Biology Professor Joshua Plotkin Awarded Sloan Research Fellowship
Assistant Professor of Biology Joshua Plotkin has been named an Alfred P. Sloan Research Fellow for 2009. Awarded to faculty members at an early stage of their careers, Sloan Research Fellowships honor scientists who are working at the frontiers of their fields. Fellows receive two-year, $50,000 grants and are permitted to employ fellowship funds in a wide variety of ways to further their research.
Holding appointments in both the Department of Biology in the School of Arts and Sciences and the Department of Computer and Information Science in the School of Engineering and Applied Science, Plotkin uses mathematics and computation to study questions in evolutionary biology and ecology. His ongoing research focuses on population genetics, with the goal of understanding how organisms evolve at the molecular level.

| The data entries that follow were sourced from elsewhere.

(** Sorting a pair of strings puts the smaller first, whichever way
    round the pair was given. *)
Lemma sort_pair (a b : jsstring) :
  sort [Some a; Some b] = if str_ltb b a then [Some b; Some a]
                          else [Some a; Some b].
Proof.
  simpl. destruct (str_ltb a b) eqn:Hab.
  - rewrite (str_ltb_asym _ _ Hab). reflexivity.
  - destruct (str_ltb b a); reflexivity.
Qed.

(** The record of a world is determined by its fields. *)
Lemma setMessages_same (w : World) : setMessages (fun prev => prev) w = w.
Proof. destruct w as [? ? [] ? ? ? ? ? ? ? ? ? ?]; reflexivity. Qed.

Lemma setMessages_ext (f g : list Message.t -> list Message.t) (w : World) :
  f (messages (state w)) = g (messages (state w)) ->
  setMessages f w = setMessages g w.
Proof.
  intros H. unfold setMessages, with_state. simpl. now rewrite H.
Qed.

Lemma count_id_app (i : jsstring) (a b : list Message.t) :
  count_id i (a ++ b) = count_id i a + count_id i b.
Proof. unfold count_id. now rewrite filter_app, length_app. Qed.

Lemma count_id_absent (i : jsstring) (ms : list Message.t) :
  some (fun msg => str_eqb (Message.id msg) i) ms = false ->
  count_id i ms = 0.
Proof.
  unfold some, count_id. induction ms as [|m ms IH]; simpl; auto.
  intros H. apply orb_false_iff in H as [Hm Hr].
  rewrite Hm. auto.
Qed.

(* ================================================================== *)
(** * Properties *)
(* ================================================================== *)

(** ** Room resolver *)

(** C1 - Room id symmetry.  On the direct-message path (no channel
    selected) the room id computed for current user [A] and peer [B] is
    the one computed for current user [B] and peer [A]: it is [dm-]
    followed by the two ids in code-unit order, joined by [-].  The two
    ids need not even be distinct. *)
Theorem room_id_symmetry (channel : optstr) (A B : jsstring) :
  truthy channel = false ->
  roomId channel A (Some B) = roomId channel B (Some A)
  /\ roomId channel A (Some B)
     = lit "dm-" ++ (if str_ltb B A then B ++ lit "-" ++ A
                     else A ++ lit "-" ++ B).
Proof.
  intros Hc. unfold roomId. rewrite Hc, !sort_pair.
  destruct (str_ltb B A) eqn:HBA.
  - rewrite (str_ltb_asym _ _ HBA). split; reflexivity.
  - destruct (str_ltb A B) eqn:HAB.
    + split; reflexivity.
    + rewrite (str_ltb_total _ _ HAB HBA). split; reflexivity.
Qed.

Lemma room_id_symmetry_witness :
  truthy (Some []) = false
  /\ (roomId (Some []) (lit "u-bob") (Some (lit "u-alice"))
      = roomId (Some []) (lit "u-alice") (Some (lit "u-bob"))
      /\ roomId (Some []) (lit "u-bob") (Some (lit "u-alice"))
         = lit "dm-" ++ (if str_ltb (lit "u-alice") (lit "u-bob")
                         then lit "u-alice" ++ lit "-" ++ lit "u-bob"
                         else lit "u-bob" ++ lit "-" ++ lit "u-alice")).
Proof.
  split; [reflexivity|].
  apply (room_id_symmetry (Some []) (lit "u-bob") (lit "u-alice")).
  reflexivity.
Defined.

Plotkin received his bachelor’s degree in mathematics from Harvard University in 1999 and his doctorate in applied and computational mathematics from Princeton University in 2003. He joined the Penn Faculty in 2007, after five years serving as a junior fellow at Harvard University.
Awarded by the Alfred P. Sloan Foundation—a philanthropic, nonprofit grant-making institution—the Sloan Research Fellowships have been awarded since 1955, initially in only three scientific fields: physics, chemistry and mathematics. Since then, 38 Sloan Research Fellows have gone on to win the Nobel Prize in their fields.